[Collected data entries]
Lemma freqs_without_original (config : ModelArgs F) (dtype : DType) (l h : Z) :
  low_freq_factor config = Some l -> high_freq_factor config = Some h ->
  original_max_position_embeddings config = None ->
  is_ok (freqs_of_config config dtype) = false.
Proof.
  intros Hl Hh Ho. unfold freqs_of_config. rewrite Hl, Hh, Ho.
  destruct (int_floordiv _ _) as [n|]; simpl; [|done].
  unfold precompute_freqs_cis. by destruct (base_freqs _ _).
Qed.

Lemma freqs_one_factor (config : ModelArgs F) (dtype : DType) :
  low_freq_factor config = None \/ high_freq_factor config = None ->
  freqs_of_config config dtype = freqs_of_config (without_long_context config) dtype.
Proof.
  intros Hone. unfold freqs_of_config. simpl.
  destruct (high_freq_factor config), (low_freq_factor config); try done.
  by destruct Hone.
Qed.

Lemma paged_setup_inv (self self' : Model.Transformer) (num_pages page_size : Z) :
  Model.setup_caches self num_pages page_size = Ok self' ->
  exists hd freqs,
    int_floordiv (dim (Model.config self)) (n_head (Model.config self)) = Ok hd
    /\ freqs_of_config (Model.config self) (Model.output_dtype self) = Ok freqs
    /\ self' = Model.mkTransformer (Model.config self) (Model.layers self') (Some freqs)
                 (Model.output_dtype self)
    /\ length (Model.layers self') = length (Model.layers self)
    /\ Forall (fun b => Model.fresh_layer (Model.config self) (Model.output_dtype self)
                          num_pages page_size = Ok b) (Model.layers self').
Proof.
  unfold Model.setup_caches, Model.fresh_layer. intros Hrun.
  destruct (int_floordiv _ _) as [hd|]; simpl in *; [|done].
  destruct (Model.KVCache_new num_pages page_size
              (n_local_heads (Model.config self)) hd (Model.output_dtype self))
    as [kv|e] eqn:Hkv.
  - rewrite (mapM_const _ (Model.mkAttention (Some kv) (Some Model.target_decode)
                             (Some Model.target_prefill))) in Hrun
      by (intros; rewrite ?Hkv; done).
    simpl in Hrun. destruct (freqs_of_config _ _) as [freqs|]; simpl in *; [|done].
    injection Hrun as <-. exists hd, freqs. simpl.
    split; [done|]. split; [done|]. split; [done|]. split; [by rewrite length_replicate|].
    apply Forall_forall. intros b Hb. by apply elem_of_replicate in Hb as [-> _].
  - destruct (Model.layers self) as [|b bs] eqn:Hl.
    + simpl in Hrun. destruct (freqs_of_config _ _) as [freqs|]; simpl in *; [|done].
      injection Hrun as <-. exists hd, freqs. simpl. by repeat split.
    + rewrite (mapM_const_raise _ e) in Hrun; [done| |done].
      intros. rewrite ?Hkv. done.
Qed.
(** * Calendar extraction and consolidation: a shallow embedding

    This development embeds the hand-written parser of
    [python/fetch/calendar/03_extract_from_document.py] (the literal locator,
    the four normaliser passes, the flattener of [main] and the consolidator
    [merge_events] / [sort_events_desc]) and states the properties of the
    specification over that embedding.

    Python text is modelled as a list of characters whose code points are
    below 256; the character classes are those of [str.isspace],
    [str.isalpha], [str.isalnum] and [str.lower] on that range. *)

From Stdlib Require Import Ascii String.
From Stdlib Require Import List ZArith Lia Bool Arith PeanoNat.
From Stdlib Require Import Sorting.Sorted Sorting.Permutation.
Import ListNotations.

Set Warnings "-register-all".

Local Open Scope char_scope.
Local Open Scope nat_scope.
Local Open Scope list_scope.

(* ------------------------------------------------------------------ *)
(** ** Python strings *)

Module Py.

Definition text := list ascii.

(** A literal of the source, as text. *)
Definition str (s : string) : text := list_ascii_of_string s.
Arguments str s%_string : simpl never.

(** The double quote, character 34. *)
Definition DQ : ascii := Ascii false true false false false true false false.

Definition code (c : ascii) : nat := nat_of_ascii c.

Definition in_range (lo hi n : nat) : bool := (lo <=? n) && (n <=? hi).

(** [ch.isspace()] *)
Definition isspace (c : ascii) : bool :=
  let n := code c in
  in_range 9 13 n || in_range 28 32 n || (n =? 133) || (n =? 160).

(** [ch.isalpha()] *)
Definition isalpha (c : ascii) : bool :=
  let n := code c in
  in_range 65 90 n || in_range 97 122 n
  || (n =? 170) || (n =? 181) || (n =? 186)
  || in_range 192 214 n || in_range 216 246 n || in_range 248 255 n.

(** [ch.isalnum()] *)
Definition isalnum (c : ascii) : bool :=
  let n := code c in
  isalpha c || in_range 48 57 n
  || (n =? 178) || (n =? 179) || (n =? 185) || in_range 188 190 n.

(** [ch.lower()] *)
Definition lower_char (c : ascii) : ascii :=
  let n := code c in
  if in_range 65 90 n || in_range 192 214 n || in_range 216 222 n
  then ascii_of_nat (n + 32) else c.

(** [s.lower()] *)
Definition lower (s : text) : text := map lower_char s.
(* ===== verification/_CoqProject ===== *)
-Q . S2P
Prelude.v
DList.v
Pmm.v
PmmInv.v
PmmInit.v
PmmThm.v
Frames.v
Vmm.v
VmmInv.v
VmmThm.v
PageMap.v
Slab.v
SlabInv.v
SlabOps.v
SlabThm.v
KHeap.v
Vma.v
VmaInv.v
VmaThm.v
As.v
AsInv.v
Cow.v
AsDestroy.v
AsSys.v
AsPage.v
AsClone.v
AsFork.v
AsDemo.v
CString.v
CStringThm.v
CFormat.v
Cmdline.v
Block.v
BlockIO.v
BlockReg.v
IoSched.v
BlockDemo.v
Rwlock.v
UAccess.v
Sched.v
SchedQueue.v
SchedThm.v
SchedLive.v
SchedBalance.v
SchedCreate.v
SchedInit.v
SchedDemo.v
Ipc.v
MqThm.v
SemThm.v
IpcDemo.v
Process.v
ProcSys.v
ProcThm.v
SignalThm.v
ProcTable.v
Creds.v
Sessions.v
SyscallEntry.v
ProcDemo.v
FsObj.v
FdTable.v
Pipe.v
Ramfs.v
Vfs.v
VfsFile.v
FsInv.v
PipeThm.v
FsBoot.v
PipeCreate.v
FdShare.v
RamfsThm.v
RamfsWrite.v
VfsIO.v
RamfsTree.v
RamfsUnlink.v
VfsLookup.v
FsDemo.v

--

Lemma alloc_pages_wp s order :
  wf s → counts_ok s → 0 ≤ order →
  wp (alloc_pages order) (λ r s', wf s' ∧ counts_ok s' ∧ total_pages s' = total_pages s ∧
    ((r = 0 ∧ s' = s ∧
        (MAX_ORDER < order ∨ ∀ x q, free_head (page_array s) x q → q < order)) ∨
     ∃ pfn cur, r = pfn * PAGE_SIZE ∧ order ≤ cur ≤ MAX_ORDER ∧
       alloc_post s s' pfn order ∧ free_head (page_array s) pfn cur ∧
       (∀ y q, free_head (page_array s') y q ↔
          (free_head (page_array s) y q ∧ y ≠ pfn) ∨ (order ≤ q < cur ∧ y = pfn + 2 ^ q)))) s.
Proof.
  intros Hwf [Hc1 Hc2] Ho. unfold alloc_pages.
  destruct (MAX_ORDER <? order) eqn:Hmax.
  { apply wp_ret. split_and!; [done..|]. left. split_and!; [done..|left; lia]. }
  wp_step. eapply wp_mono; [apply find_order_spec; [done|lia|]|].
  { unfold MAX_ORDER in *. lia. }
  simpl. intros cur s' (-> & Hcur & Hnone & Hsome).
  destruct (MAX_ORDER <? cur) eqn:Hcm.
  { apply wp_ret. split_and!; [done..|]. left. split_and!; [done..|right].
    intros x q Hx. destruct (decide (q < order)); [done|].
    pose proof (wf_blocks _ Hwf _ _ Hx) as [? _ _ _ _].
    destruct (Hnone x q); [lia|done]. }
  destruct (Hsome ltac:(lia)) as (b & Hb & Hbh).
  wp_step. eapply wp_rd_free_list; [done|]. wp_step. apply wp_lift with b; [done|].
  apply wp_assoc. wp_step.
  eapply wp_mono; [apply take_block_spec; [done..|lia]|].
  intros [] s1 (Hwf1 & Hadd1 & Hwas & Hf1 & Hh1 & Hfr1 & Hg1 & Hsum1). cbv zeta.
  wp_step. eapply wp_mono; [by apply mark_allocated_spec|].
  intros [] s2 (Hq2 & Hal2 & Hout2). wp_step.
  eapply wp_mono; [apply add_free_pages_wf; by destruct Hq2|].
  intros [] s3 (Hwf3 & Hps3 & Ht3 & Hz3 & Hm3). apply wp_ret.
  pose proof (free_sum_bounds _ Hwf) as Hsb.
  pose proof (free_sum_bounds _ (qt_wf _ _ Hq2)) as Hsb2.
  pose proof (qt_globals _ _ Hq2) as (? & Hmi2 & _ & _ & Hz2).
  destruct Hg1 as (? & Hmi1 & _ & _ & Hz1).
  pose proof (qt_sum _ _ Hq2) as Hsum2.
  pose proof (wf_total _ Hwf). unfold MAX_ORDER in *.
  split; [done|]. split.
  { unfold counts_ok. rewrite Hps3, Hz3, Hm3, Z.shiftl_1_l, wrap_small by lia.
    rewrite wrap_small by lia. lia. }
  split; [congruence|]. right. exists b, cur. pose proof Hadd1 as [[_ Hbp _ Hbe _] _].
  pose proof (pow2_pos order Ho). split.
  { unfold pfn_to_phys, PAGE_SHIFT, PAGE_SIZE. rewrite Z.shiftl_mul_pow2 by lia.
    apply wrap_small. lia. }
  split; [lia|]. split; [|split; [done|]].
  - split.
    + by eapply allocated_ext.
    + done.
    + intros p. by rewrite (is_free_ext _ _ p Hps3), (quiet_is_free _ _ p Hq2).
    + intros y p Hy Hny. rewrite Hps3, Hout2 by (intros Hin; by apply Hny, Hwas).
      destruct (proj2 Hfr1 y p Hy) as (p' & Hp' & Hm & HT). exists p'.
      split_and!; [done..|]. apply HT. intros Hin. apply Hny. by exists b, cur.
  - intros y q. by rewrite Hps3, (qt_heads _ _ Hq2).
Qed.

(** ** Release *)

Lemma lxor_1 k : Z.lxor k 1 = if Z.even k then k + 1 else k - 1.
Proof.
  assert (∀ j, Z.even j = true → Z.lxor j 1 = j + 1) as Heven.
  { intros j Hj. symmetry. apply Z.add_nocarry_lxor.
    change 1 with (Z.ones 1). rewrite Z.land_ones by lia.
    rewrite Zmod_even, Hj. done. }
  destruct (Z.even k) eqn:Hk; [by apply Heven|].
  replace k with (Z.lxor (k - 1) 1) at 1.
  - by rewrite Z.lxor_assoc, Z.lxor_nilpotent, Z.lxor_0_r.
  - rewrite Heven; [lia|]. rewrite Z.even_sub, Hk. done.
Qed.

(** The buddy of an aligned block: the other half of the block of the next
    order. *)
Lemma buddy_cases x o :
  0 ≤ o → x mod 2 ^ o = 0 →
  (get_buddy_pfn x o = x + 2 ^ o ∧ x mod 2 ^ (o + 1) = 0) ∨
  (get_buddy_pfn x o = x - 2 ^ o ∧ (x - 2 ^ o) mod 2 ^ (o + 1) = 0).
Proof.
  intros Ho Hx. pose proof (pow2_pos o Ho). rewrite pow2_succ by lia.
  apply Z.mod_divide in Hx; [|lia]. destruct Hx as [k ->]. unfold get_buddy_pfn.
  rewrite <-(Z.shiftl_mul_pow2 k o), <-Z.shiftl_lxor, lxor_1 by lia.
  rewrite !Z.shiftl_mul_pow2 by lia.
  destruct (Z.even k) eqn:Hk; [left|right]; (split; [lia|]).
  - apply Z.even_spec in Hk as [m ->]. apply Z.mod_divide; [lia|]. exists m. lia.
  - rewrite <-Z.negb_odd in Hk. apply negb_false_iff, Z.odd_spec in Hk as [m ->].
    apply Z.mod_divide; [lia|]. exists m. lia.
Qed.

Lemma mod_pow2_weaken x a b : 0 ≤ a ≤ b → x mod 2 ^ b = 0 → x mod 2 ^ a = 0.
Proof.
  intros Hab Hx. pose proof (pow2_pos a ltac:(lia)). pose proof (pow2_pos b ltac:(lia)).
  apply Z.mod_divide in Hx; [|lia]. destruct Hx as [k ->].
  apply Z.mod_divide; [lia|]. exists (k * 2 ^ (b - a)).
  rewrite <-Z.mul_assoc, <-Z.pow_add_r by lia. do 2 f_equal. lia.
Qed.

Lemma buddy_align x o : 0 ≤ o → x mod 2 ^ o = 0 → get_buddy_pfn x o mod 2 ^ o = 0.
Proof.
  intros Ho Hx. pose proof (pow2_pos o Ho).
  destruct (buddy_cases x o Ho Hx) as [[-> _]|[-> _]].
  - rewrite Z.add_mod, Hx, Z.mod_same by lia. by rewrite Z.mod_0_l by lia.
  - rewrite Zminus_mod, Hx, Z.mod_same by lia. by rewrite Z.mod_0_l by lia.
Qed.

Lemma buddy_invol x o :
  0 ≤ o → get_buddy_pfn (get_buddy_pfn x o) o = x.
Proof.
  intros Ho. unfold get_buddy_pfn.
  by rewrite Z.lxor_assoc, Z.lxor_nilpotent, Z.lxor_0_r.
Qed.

Problem description | Out of the data above, return each line where the word "then" can be found.

Written solution |
  then ascii_of_nat (n + 32) else c.
Lemma lxor_1 k : Z.lxor k 1 = if Z.even k then k + 1 else k - 1.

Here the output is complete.